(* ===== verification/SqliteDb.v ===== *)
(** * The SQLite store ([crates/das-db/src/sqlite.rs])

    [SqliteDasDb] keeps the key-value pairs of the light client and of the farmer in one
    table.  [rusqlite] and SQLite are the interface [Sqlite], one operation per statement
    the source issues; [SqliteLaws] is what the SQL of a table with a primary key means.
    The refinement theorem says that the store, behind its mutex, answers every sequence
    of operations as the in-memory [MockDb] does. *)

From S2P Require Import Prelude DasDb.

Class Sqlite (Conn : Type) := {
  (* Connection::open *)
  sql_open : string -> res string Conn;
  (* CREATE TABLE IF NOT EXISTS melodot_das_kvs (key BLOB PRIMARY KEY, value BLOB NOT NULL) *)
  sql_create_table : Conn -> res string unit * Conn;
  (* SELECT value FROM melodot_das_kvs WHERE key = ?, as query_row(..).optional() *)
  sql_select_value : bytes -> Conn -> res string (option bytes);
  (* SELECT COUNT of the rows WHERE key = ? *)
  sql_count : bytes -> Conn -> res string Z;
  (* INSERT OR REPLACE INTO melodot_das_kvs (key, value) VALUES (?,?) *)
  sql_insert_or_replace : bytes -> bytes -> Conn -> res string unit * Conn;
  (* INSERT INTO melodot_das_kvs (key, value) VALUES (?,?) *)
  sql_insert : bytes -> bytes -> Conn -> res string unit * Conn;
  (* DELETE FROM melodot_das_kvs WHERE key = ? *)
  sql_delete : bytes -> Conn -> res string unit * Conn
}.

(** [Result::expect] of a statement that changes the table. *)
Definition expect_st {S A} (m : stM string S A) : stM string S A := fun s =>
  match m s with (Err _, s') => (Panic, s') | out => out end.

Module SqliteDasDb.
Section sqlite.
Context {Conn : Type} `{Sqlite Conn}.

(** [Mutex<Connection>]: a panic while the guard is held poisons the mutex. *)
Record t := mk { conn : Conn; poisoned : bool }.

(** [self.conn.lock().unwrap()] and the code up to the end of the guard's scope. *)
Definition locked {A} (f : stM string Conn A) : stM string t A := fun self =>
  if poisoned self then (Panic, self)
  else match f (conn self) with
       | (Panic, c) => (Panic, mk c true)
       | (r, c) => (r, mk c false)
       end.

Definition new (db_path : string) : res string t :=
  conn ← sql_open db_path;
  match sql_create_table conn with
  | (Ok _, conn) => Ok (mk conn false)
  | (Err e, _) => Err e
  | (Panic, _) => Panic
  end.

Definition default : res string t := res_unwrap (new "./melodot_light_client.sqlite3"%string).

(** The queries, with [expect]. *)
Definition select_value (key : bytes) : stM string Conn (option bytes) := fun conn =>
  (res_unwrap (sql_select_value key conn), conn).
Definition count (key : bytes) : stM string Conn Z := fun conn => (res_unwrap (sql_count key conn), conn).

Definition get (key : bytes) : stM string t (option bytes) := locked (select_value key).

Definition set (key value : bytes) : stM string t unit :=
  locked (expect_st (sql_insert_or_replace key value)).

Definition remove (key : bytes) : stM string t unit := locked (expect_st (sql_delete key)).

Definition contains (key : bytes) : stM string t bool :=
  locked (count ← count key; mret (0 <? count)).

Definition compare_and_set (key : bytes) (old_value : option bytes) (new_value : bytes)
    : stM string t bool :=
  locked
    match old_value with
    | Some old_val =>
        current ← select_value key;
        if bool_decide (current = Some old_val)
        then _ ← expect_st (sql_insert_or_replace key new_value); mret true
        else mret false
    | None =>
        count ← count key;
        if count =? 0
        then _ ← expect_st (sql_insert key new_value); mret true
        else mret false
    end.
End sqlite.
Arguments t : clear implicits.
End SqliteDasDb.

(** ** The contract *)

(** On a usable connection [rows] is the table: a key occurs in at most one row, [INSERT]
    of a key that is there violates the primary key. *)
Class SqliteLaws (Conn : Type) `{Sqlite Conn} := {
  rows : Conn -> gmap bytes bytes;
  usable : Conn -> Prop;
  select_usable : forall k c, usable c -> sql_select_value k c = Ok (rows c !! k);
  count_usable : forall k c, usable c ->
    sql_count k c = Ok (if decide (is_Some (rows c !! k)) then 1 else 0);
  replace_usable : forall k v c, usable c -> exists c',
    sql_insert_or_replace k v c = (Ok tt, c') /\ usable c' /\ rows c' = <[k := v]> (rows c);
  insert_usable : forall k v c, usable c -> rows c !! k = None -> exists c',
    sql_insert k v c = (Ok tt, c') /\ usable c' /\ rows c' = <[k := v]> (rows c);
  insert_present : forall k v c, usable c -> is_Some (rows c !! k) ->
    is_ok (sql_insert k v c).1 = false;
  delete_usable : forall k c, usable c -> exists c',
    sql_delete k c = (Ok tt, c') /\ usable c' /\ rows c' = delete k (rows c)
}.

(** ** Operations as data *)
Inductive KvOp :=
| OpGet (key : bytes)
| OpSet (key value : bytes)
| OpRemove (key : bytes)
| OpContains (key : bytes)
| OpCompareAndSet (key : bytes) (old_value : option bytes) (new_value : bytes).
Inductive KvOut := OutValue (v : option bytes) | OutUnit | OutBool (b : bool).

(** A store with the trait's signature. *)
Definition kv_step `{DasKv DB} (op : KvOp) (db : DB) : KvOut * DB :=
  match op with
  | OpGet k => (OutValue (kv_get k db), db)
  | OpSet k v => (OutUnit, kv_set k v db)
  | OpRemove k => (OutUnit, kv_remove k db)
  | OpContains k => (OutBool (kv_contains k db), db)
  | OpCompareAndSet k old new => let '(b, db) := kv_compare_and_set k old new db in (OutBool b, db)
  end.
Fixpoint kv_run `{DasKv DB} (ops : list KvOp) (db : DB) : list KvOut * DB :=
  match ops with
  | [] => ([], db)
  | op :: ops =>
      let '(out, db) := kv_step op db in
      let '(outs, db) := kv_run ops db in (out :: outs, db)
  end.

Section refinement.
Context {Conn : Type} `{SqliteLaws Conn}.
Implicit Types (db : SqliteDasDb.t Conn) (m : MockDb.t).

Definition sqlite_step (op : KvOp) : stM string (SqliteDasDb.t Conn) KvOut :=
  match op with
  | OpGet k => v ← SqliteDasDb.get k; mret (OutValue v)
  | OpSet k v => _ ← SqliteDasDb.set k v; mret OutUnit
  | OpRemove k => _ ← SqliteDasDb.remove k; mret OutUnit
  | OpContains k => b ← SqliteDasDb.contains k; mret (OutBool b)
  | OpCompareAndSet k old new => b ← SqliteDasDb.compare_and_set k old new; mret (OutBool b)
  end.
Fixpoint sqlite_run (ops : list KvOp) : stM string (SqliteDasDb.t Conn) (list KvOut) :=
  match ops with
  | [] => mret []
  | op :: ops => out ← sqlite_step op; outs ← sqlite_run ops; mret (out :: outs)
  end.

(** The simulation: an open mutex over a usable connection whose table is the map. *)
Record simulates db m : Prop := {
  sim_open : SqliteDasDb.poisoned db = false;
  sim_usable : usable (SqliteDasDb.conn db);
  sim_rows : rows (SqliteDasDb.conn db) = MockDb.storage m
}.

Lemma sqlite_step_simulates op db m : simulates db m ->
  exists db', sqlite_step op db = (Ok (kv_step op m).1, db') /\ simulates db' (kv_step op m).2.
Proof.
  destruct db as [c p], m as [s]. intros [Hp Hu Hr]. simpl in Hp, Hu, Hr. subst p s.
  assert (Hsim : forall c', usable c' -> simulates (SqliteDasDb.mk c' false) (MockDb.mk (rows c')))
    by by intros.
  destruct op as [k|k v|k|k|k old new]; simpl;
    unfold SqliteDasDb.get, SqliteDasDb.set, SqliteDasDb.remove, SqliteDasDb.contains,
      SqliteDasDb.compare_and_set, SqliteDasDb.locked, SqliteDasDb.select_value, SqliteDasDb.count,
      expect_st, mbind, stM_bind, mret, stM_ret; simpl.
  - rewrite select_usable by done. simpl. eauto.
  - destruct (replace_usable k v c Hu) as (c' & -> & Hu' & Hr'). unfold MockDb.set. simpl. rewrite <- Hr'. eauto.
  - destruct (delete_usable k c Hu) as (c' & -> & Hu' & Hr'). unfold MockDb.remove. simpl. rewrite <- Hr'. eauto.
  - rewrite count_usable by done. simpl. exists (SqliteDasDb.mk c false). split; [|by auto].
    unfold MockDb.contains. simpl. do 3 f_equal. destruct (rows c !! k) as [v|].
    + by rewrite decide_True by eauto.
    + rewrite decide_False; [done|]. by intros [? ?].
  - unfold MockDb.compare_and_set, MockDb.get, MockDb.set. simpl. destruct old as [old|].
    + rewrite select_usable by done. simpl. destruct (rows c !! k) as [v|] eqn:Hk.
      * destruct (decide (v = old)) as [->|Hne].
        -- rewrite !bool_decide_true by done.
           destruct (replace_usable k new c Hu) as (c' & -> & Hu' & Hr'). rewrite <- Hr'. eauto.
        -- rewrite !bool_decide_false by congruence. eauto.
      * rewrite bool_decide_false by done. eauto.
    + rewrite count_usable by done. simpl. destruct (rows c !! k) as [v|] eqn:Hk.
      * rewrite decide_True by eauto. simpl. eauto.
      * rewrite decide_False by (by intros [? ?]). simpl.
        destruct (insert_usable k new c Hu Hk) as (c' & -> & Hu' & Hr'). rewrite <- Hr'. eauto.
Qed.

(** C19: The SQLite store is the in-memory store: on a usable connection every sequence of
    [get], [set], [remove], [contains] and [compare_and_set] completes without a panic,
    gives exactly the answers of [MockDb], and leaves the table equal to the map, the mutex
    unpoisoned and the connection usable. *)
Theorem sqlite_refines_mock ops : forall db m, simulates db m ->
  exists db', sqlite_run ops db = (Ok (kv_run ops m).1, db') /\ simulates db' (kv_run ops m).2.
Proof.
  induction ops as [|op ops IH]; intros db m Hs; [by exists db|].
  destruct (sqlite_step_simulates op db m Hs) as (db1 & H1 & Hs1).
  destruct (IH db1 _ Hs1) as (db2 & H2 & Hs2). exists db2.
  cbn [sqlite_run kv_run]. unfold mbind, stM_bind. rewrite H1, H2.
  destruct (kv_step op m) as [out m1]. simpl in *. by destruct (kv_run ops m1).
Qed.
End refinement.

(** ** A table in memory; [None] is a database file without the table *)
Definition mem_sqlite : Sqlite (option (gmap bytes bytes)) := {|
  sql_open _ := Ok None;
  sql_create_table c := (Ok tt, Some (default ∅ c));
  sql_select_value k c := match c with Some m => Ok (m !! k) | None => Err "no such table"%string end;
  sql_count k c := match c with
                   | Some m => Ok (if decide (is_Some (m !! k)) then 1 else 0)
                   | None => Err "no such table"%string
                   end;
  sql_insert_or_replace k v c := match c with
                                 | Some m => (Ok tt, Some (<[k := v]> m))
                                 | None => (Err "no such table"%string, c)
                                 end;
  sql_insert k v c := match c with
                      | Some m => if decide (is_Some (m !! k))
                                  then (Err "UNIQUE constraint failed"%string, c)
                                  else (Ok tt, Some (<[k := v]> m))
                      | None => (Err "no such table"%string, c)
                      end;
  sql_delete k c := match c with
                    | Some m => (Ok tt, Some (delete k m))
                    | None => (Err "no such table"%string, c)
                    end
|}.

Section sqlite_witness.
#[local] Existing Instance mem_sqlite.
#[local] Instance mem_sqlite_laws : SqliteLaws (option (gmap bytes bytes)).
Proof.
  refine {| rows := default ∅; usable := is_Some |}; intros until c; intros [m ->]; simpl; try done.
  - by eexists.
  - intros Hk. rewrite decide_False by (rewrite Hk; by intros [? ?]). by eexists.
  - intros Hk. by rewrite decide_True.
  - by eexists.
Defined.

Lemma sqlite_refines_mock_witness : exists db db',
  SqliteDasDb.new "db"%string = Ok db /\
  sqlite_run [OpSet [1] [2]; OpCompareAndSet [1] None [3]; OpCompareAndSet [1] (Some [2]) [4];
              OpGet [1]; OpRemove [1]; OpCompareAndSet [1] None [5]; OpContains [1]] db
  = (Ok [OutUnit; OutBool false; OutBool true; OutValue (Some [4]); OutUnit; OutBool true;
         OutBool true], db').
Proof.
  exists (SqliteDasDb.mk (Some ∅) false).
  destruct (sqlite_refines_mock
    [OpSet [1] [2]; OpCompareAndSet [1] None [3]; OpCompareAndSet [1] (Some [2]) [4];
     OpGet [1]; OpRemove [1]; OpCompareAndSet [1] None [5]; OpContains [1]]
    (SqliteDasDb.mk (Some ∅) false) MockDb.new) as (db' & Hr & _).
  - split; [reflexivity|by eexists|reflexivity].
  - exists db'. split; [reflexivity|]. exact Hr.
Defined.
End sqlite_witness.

...

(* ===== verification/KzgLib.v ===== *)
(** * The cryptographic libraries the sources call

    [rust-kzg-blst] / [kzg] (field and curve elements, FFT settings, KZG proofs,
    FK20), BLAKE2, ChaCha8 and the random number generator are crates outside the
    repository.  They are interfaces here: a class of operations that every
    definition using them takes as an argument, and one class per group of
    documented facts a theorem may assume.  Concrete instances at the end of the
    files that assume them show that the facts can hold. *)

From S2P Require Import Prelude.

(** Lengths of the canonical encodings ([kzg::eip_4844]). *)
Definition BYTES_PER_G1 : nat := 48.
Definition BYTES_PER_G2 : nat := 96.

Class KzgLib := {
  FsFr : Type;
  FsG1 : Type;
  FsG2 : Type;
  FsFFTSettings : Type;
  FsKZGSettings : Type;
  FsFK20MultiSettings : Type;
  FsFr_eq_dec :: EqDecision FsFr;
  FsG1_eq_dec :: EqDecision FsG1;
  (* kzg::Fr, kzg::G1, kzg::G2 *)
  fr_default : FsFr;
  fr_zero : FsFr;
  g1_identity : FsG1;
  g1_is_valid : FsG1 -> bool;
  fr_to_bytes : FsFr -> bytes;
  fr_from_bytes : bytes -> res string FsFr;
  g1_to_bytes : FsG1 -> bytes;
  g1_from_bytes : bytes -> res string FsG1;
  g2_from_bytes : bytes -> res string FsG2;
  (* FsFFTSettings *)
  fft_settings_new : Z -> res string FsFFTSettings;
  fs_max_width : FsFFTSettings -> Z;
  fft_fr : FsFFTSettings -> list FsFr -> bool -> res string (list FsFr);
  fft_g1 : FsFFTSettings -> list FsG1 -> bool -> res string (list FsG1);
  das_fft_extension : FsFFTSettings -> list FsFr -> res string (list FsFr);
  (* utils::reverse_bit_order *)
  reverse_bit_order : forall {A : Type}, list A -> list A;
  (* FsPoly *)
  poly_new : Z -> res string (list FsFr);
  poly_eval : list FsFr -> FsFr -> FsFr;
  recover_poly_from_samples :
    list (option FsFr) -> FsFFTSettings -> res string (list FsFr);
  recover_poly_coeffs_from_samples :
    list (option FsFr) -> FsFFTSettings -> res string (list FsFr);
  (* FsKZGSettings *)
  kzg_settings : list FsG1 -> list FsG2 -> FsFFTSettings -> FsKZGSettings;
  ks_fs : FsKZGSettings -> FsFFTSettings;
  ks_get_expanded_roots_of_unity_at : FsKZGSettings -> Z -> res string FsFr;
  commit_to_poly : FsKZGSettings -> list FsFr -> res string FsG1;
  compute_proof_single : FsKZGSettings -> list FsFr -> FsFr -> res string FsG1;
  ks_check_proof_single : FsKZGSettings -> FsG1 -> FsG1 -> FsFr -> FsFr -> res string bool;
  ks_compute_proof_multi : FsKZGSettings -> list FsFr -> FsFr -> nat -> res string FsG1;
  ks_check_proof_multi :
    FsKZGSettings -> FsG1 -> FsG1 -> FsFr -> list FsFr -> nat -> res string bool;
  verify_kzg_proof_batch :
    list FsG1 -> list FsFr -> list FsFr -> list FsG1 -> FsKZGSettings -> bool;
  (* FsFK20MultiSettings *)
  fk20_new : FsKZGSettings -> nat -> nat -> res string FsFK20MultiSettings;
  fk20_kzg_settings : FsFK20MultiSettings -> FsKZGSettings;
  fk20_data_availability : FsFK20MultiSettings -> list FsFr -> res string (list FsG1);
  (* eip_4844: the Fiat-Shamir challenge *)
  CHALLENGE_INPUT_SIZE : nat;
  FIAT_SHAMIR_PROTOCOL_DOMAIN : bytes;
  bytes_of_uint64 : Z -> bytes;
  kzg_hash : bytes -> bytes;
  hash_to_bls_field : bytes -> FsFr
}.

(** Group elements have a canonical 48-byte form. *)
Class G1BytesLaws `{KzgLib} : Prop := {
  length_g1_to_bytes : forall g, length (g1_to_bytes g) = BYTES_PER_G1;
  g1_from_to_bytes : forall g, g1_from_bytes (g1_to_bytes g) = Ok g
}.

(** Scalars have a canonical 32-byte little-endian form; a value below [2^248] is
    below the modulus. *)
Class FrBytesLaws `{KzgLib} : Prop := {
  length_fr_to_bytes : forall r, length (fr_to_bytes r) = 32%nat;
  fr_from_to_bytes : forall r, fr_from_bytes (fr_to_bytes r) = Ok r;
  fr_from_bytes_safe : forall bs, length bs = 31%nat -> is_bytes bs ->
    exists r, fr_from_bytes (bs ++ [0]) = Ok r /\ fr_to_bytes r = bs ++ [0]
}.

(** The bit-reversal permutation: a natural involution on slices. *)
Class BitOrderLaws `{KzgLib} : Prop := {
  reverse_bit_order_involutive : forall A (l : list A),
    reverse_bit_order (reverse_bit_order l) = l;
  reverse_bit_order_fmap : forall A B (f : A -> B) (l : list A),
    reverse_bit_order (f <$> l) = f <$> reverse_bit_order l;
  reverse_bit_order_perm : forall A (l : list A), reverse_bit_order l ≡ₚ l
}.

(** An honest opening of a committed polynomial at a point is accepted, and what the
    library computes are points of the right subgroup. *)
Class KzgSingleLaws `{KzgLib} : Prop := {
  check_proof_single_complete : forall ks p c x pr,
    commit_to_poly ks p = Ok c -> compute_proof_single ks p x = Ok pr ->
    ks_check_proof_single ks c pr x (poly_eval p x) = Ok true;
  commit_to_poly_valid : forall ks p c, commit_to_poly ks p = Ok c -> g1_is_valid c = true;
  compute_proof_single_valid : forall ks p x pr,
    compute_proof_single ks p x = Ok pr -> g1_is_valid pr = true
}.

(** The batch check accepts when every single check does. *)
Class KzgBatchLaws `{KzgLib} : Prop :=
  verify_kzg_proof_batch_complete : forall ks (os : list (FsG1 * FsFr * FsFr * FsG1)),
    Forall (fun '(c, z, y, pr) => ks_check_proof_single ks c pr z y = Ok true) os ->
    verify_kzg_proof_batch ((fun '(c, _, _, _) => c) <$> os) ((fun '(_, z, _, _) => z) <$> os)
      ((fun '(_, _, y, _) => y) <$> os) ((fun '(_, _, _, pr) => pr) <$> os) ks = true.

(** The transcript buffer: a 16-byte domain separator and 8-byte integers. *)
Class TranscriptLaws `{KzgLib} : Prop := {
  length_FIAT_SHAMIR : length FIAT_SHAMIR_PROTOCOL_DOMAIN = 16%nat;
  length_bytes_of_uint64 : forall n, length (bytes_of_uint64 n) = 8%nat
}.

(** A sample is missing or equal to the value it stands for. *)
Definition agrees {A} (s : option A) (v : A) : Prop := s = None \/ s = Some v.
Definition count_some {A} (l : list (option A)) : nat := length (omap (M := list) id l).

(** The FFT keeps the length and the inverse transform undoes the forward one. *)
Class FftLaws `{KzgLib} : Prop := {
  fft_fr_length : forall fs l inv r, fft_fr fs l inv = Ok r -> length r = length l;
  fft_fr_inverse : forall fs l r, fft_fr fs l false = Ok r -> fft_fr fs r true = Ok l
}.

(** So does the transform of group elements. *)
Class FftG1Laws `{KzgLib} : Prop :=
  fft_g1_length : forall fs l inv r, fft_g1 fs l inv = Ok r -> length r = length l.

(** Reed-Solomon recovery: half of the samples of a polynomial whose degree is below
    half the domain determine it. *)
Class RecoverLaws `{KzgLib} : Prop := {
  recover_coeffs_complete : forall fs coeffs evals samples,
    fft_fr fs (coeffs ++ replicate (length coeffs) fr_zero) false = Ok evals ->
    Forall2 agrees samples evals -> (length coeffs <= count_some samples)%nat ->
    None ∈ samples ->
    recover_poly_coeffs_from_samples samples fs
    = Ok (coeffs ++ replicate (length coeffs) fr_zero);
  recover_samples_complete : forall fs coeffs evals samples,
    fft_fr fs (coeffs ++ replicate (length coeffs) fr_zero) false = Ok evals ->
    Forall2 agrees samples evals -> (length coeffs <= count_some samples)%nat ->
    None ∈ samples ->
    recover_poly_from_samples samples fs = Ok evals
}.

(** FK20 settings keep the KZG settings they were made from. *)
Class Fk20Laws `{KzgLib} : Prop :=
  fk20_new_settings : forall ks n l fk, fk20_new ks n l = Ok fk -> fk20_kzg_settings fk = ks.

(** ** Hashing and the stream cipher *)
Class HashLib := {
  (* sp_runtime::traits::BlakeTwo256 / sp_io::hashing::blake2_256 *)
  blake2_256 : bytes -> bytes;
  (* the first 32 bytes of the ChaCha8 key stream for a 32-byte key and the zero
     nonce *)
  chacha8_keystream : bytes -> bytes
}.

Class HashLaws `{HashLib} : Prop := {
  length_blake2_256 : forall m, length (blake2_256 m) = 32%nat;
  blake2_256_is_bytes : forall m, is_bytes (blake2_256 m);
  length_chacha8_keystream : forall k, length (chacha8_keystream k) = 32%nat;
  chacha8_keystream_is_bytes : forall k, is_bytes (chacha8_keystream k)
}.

**Task to complete**
The entries above hold a line with "(* ===== verification/SqliteDb.v ===== *)" and a later line with "(* Connection::open *)". Write out exactly those lines and all lines between, nothing more.

**Task response**
(* ===== verification/SqliteDb.v ===== *)
(** * The SQLite store ([crates/das-db/src/sqlite.rs])

    [SqliteDasDb] keeps the key-value pairs of the light client and of the farmer in one
    table.  [rusqlite] and SQLite are the interface [Sqlite], one operation per statement
    the source issues; [SqliteLaws] is what the SQL of a table with a primary key means.
    The refinement theorem says that the store, behind its mutex, answers every sequence
    of operations as the in-memory [MockDb] does. *)

From S2P Require Import Prelude DasDb.

Class Sqlite (Conn : Type) := {
  (* Connection::open *)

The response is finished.